The 2018 Sherwin-Williams Student Design Challenge

Future Designers: Enter the Challenge Now!

Click on the big button below to start your entry for the SDC. Entries are accepted through March 15 — so get movin’!

The Sherwin-Williams Student Design Challenge celebrates excellence in interior design by students in both residential and commercial categories.

Keep Your Eyes on the Prize

The contest gives away prizes for two categories: residential design and commercial design.

First Place

in each category

$2,500 cash prize and a feature in STIR magazine

 

Second Place

in each category

$1,000 cash prize

 

Third Place

in each category

$500 cash prize

 

Two Facebook Fan Favorite winners (one in each category) will receive a $100 Sherwin-Williams Gift Card.

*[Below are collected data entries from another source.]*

(** C5, amended. A transport failure of the fetch, or a failure of the
    file reader, reaches the error slot of the callback of [getBlob],
    [getBinary], [getDataUri] and [size], from inside an event handler,
    whose exceptions never reach the caller. [saveAs] takes no callback: it
    throws the error inside the event handler, where it goes uncaught.

    For [getBinary] the callback is the first argument when that is a
    function and the third otherwise, and the read that fails is the read
    of the whole blob or, for a numeric range below the size, of the
    slice. *)
Theorem late_faults_reach_the_callback env (w : World) :
  (forall u evt, TransportFails env w u evt ->
     let w1 := traced (IoXhrGet u) w in
     (forall f, getBlob env f w = async (f (Some evt) None) w1)
     /\ (forall f end_ callback,
           getBinary env (AFunction f) end_ callback w
           = async (f (Some evt) None) w1)
     /\ (forall start end_ f, is_function start = false ->
           getBinary env start end_ (AFunction f) w
           = async (f (Some evt) None) w1)
     /\ (forall f, has_FileReader env = true ->
           getDataUri env (AFunction f) w = async (f (Some evt) None) w1)
     /\ (forall f, _size (self w) = None ->
           size env (AFunction f) w
           = (Returned None, snd (async (f (Some evt) None) w1)))
     /\ (forall filename, has_window env = true ->
           saveAs env filename w = (Returned tt, escape evt w1)))
  /\ (forall b w1,
        Materialises env w b w1 ->
        has_FileReader env = true ->
        (forall evt f end_ callback,
           reader_error env b = Some evt ->
           getBinary env (AFunction f) end_ callback w
           = async (f (Some evt) None) (traced (IoReadAsArrayBuffer b) w1))
        /\ (forall evt start end_ f,
              reader_error env b = Some evt ->
              is_function start = false ->
              is_number start && is_number end_ = false ->
              getBinary env start end_ (AFunction f) w
              = async (f (Some evt) None)
                      (traced (IoReadAsArrayBuffer b) w1))
        /\ (forall evt s e f,
              s < blob_size b ->
              has_slice env || has_webkitSlice env || has_mozSlice env = true ->
              let piece := BlobApi.slice b s (Z.min (blob_size b) e)
                             (type (self w1)) in
              reader_error env piece = Some evt ->
              getBinary env (ANumber s) (ANumber e) (AFunction f) w
              = async (f (Some evt) None)
                      (traced (IoReadAsArrayBuffer piece) w1))
        /\ (forall evt f,
              reader_error env b = Some evt ->
              getDataUri env (AFunction f) w
              = async (f (Some evt) None) (traced (IoReadAsDataURL b) w1)))
  /\ (forall (m : M World unit) (w0 : World), fst (async m w0) = Returned tt).
Proof.
  split; [|split; [|apply async_returns]].
  - intros u evt Hfail w1. repeat split.
    + intros f. now apply getBlob_transport_failure.
    + intros f end_ callback. unfold getBinary. simpl.
      now rewrite (getBlob_transport_failure _ Hfail).
    + intros start end_ f Hs. unfold getBinary. rewrite Hs. simpl.
      now rewrite (getBlob_transport_failure _ Hfail).
    + intros f HFR. unfold getDataUri. simpl. rewrite HFR. simpl.
      now rewrite (getBlob_transport_failure _ Hfail).
    + intros f Hn. unfold size. simpl. unfold bind at 1. unfold get.
      rewrite Hn. unfold bind at 1.
      rewrite (getBlob_transport_failure _ Hfail). simpl.
      fold w1. pose proof (async_returns (f (Some evt) None) w1) as Hr.
      destruct (async (f (Some evt) None) w1) as [[[]|e] w']; simpl in *;
        [reflexivity|discriminate].
    + intros filename Hw. unfold saveAs. rewrite Hw. simpl.
      now rewrite (getBlob_transport_failure _ Hfail).
  - intros b w1 Hm HFR. split; [|split; [|split]].
    + intros evt f end_ callback Hread. unfold getBinary. simpl.
      eapply getBlob_then_async; [exact Hm|].
      unfold bind, the_blob, ret. simpl. rewrite HFR. simpl.
      unfold readAsArrayBuffer, bind, log_io, modify. rewrite Hread.
      reflexivity.
    + intros evt start end_ f Hread Hs Hnum. unfold getBinary.
      rewrite Hs. simpl.
      eapply getBlob_then_async; [exact Hm|].
      unfold bind, the_blob, ret. simpl.
      destruct start, end_; try discriminate Hnum;
        rewrite HFR; simpl;
        unfold readAsArrayBuffer, bind, log_io, modify; rewrite Hread;
        reflexivity.
    + intros evt s e f Hs Hsl piece Hread. unfold getBinary. simpl.
      eapply getBlob_then_async; [exact Hm|].
      unfold bind, the_blob, ret. simpl.
      destruct (Z.geb_spec s (blob_size b)) as [Hge|_]; [lia|].
      rewrite Hsl. unfold get. rewrite HFR. simpl.
      unfold readAsArrayBuffer, bind, log_io, modify.
      fold piece. rewrite Hread. reflexivity.
    + intros evt f Hread. unfold getDataUri. simpl. rewrite HFR. simpl.
      eapply getBlob_then_async; [exact Hm|].
      unfold bind, the_blob, ret, readAsDataURL, log_io, modify.
      rewrite Hread. reflexivity.
Qed.
Definition send (self : ST7789Display) (data : payload) (is_data : bool)
    (chunk_size : Z) : IO unit :=
  emit (GPIO_output (_dc self) is_data) ;;
  let data := match data with
              | Number n => [Z.land n 0xFF]
              | Bytes l => l
              end in
  starts <- lift (range 0 (len data) chunk_size) ;;
  for_each starts (fun start =>
    let end_ := Z.min (start + chunk_size) (len data) in
    emit (SpiDev_xfer (slice data start end_))).

Definition set_backlight (self : ST7789Display) (value : bool) : IO unit :=
  match _backlight self with
  | Some pin => emit (GPIO_output pin value)
  | None => ret tt
  end.

Definition width (self : ST7789Display) : Z :=
  if (_rotation self =? 0) || (_rotation self =? 180)
  then _width self else _height self.

Definition height (self : ST7789Display) : Z :=
  if (_rotation self =? 0) || (_rotation self =? 180)
  then _height self else _width self.

Definition command (self : ST7789Display) (data : payload) : IO unit :=
  send self data false 4096.

Definition data (self : ST7789Display) (data : payload) : IO unit :=
  send self data true 4096.

Definition reset (self : ST7789Display) : IO unit :=
  match _rst self with
  | Some rst =>
      emit (GPIO_output rst true) ;;
      emit (time_sleep 500) ;;
      emit (GPIO_output rst false) ;;
      emit (time_sleep 500) ;;
      emit (GPIO_output rst true) ;;
      emit (time_sleep 500)
  | None => ret tt
  end.

(** ** The opcode table *)

(** Modelled from the spec: the module [ST7789] imported by the driver (the
    class holding the panel's opcodes) is not among the sources.  The spec
    only says that it holds the fixed numeric opcodes of the vendor's register
    map, so the table is a parameter of the driver: one integer per attribute
    the driver reads. *)
Record ST7789_opcodes : Type := {
  SWRESET : Z;
  SLPOUT : Z;
  INVOFF : Z;
  INVON : Z;
  DISPON : Z;
  CASET : Z;
  RASET : Z;
  RAMWR : Z;
  MADCTL : Z;
  COLMOD : Z;
  FRMCTR2 : Z;
  GCTRL : Z;
  VCOMS : Z;
  LCMCTRL : Z;
  VDVVRHEN : Z;
  VRHS : Z;
  VDVS : Z;
  FRCTRL2 : Z;
  GMCTRP1 : Z;
  GMCTRN1 : Z
}.

(** The values of the ST7789 data sheet for these opcodes, used where a
    concrete table is needed. *)
Definition ST7789_datasheet : ST7789_opcodes := {|
  SWRESET := 0x01; SLPOUT := 0x11; INVOFF := 0x20; INVON := 0x21;
  DISPON := 0x29; CASET := 0x2A; RASET := 0x2B; RAMWR := 0x2C;
  MADCTL := 0x36; COLMOD := 0x3A; FRMCTR2 := 0xB2; GCTRL := 0xB7;
  VCOMS := 0xBB; LCMCTRL := 0xC0; VDVVRHEN := 0xC2; VRHS := 0xC3;
  VDVS := 0xC4; FRCTRL2 := 0xC6; GMCTRP1 := 0xE0; GMCTRN1 := 0xE1
|}.
(** * StringZilla [hash.h]: the serial backend, embedded and checked

    A shallow embedding of the serial implementation of
    [include/stringzilla/hash.h] (byte checksum, AES-round based hash in
    one-shot and streaming form, and the pseudo-random byte generator),
    followed by the properties its specification states about it.

    Conventions of the embedding:
    - [sz_u64_t] and [sz_size_t] are [Z] with the wrap-around modulo [2^64]
      written at every arithmetic operation ([u64]); [sz_u8_t] is [Z] with
      the truncation modulo [256] written at every store ([u8]);
    - a vector union ([sz_u128_vec_t], [sz_u512_vec_t]) is the list of its
      bytes, the [u8s] view; the [u64s] view reads and writes groups of
      eight bytes in little-endian order;
    - a [char const *] argument is the list of the bytes found at the
      pointer; [*text++] takes the head of that list and moves to its tail;
    - a loop whose trip count is not a literal is run by [while], which is
      given fuel and answers [None] when the fuel does not suffice. *)

From Stdlib Require Import ZArith List Lia Bool.
From stdpp Require Import base list.
Import ListNotations.
Local Open Scope Z_scope.

(** ** Machine integers *)

(** Modelled from the spec: the type [sz_u8_t] of [types.h], which is not
    part of the sources at hand, is a byte; converting to it keeps the low
    eight bits. *)
Definition u8 (x : Z) : Z := x mod 256.

(** Modelled from the spec: the types [sz_u64_t] and [sz_size_t] of
    [types.h], which is not part of the sources at hand, are 64 bits wide
    ("a 64-bit cumulative length counter"); their arithmetic wraps modulo
    [2^64]. *)
Definition u64 (x : Z) : Z := x mod 2 ^ 64.

Definition is_u8 (x : Z) : Prop := 0 <= x < 256.
Definition is_u64 (x : Z) : Prop := 0 <= x < 2 ^ 64.

(** Modelled from the spec: the macro [sz_min_of_two] of [types.h], which is
    not part of the sources at hand; the stream operation "appends bytes
    into the input buffer, invoking absorb whenever the buffer fills", so
    the macro selects the smaller of the pending length and the room left. *)
Definition sz_min_of_two (x y : Z) : Z := if x <? y then x else y.

(** ** Loops *)

(** [while fuel cond body s] runs [while (cond) body] from [s]. *)
Fixpoint while {S : Type} (fuel : nat) (cond : S -> bool) (body : S -> S)
    (s : S) : option S :=
  if cond s then
    match fuel with
    | O => None
    | Datatypes.S fuel' => while fuel' cond body (body s)
    end
  else Some s.

(** ** Vectors *)

(** Modelled from the spec: the unions [sz_u128_vec_t] and [sz_u512_vec_t]
    of [types.h], which is not part of the sources at hand: "a packed
    16-byte value; semantically interpreted as two little-endian 64-bit
    lanes for arithmetic and as 16 bytes for shuffle/AES".  A vector is the
    list of its bytes. *)
Definition sz_u128_vec_t : Type := list Z.
Definition sz_u512_vec_t : Type := list Z.

(** The value of a group of bytes read as one little-endian integer. *)
Fixpoint le_decode (bs : list Z) : Z :=
  match bs with
  | [] => 0
  | b :: rest => b + 256 * le_decode rest
  end.

(** The [n] bytes that store [x] in little-endian order. *)
Fixpoint le_encode (n : nat) (x : Z) : list Z :=
  match n with
  | O => []
  | S n' => x mod 256 :: le_encode n' (x / 256)
  end.

(** [v.u8s[i]], read and written. *)
Definition u8s (v : list Z) (i : nat) : Z := nth i v 0.
Definition set_u8s (v : list Z) (i : nat) (x : Z) : list Z := <[i := u8 x]> v.

(** [v.u64s[k]], read and written. *)
Definition u64s (v : list Z) (k : nat) : Z :=
  le_decode (take 8 (drop (8 * k) v)).
Definition set_u64s (v : list Z) (k : nat) (x : Z) : list Z :=
  take (8 * k) v ++ le_encode 8 x ++ drop (8 * k + 8) v.

(** [((sz_u128_vec_t * )&v.u64s[0])[k]], read and written. *)
Definition vecs (v : sz_u512_vec_t) (k : nat) : sz_u128_vec_t :=
  take 16 (drop (16 * k) v).
Definition set_vecs (v : sz_u512_vec_t) (k : nat) (x : sz_u128_vec_t)
    : sz_u512_vec_t :=
  take (16 * k) v ++ take 16 x ++ drop (16 * k + 16) v.

(** A local vector before its first assignment; every use below overwrites
    all of its bytes before reading any. *)
Definition uninitialized (n : nat) : list Z := replicate n 0.

(** [*(sz_u64_t const * )(start + offset)]. *)
Definition load_u64 (start : list Z) (offset : Z) : Z :=
  le_decode (map u8 (take 8 (drop (Z.to_nat offset) start))).

(** Well-formed vectors: [n] bytes, each within [0, 256). *)
Definition bytes_ok (n : nat) (v : list Z) : Prop :=
  length v = n /\ Forall is_u8 v.

(** The same, as a check that computes. *)
Definition bytes_okb (n : nat) (v : list Z) : bool :=
  (length v =? n)%nat && forallb (fun x => (0 <=? x) && (x <? 256)) v.

(** ** The state types *)

Record sz_hash_state_t : Type := {
  aes : sz_u512_vec_t;
  sum : sz_u512_vec_t;
  ins : sz_u512_vec_t;
  key : sz_u128_vec_t;
  ins_length : Z
}.

(** The fields of the minimal state carry a prefix, the fields of the two
    records sharing one name space here. *)
Record _sz_hash_minimal_t : Type := {
  min_aes : sz_u128_vec_t;
  min_sum : sz_u128_vec_t;
  min_key : sz_u128_vec_t
}.

(** ** Helper methods *)

Definition sz_hash_state_equal (lhs rhs : sz_hash_state_t) : bool :=
  let same_aes :=
    (u64s (aes lhs) 0 =? u64s (aes rhs) 0) && (u64s (aes lhs) 1 =? u64s (aes rhs) 1) &&
    (u64s (aes lhs) 2 =? u64s (aes rhs) 2) && (u64s (aes lhs) 3 =? u64s (aes rhs) 3) in
  let same_sum :=
    (u64s (sum lhs) 0 =? u64s (sum rhs) 0) && (u64s (sum lhs) 1 =? u64s (sum rhs) 1) &&
    (u64s (sum lhs) 2 =? u64s (sum rhs) 2) && (u64s (sum lhs) 3 =? u64s (sum rhs) 3) in
  let same_key :=
    (u64s (key lhs) 0 =? u64s (key rhs) 0) && (u64s (key lhs) 1 =? u64s (key rhs) 1) in
  if same_aes && same_sum && same_key then true else false.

$1,000 will be awarded to the design school the first place winners attend.

Mark Your Cal!

Or set your phone reminder—the contest dates are as follows:

February 1-March 15: Contest open for entries
April 5-April 12: Facebook Fan Favorite judging
May 2018: Winners announced

Judging You

Our three fabulous judges include:

Sue Wadden

Sherwin-Williams Judge

Director of color marketing, Sherwin-Williams.

Nancy Fire

Residential Judge

Co-founder and creative director of Design Works International and design director of HGTV HOME.

Vanessa Deleon

Commercial Judge

Owner of Vanessa Deleon Associates, featured designer on NBC, HGTV, Bravo and more.

Good News! It’s Actually Easy to Enter.

We promise. There are only three simple steps:

  1. Create a color rendering(s) of an interior space: residential or commercial.
    • You can use any building info modeling software — or draw it by hand — as long as it effectively illustrates the use of your palette.
    • You don’t need to go wild with view, angles and elevations; you can only submit three (3) renderings.
    • Your final files need to be in JPEG, PNG or PDF format, no larger than 10 MB.
  2. Include at least three Sherwin-Williams colors in your palette.
    • You can provide the color names/numbers either on your rendering or in your project description.
  3. Describe your project (in 175 words or less), explaining how color contributes to the design.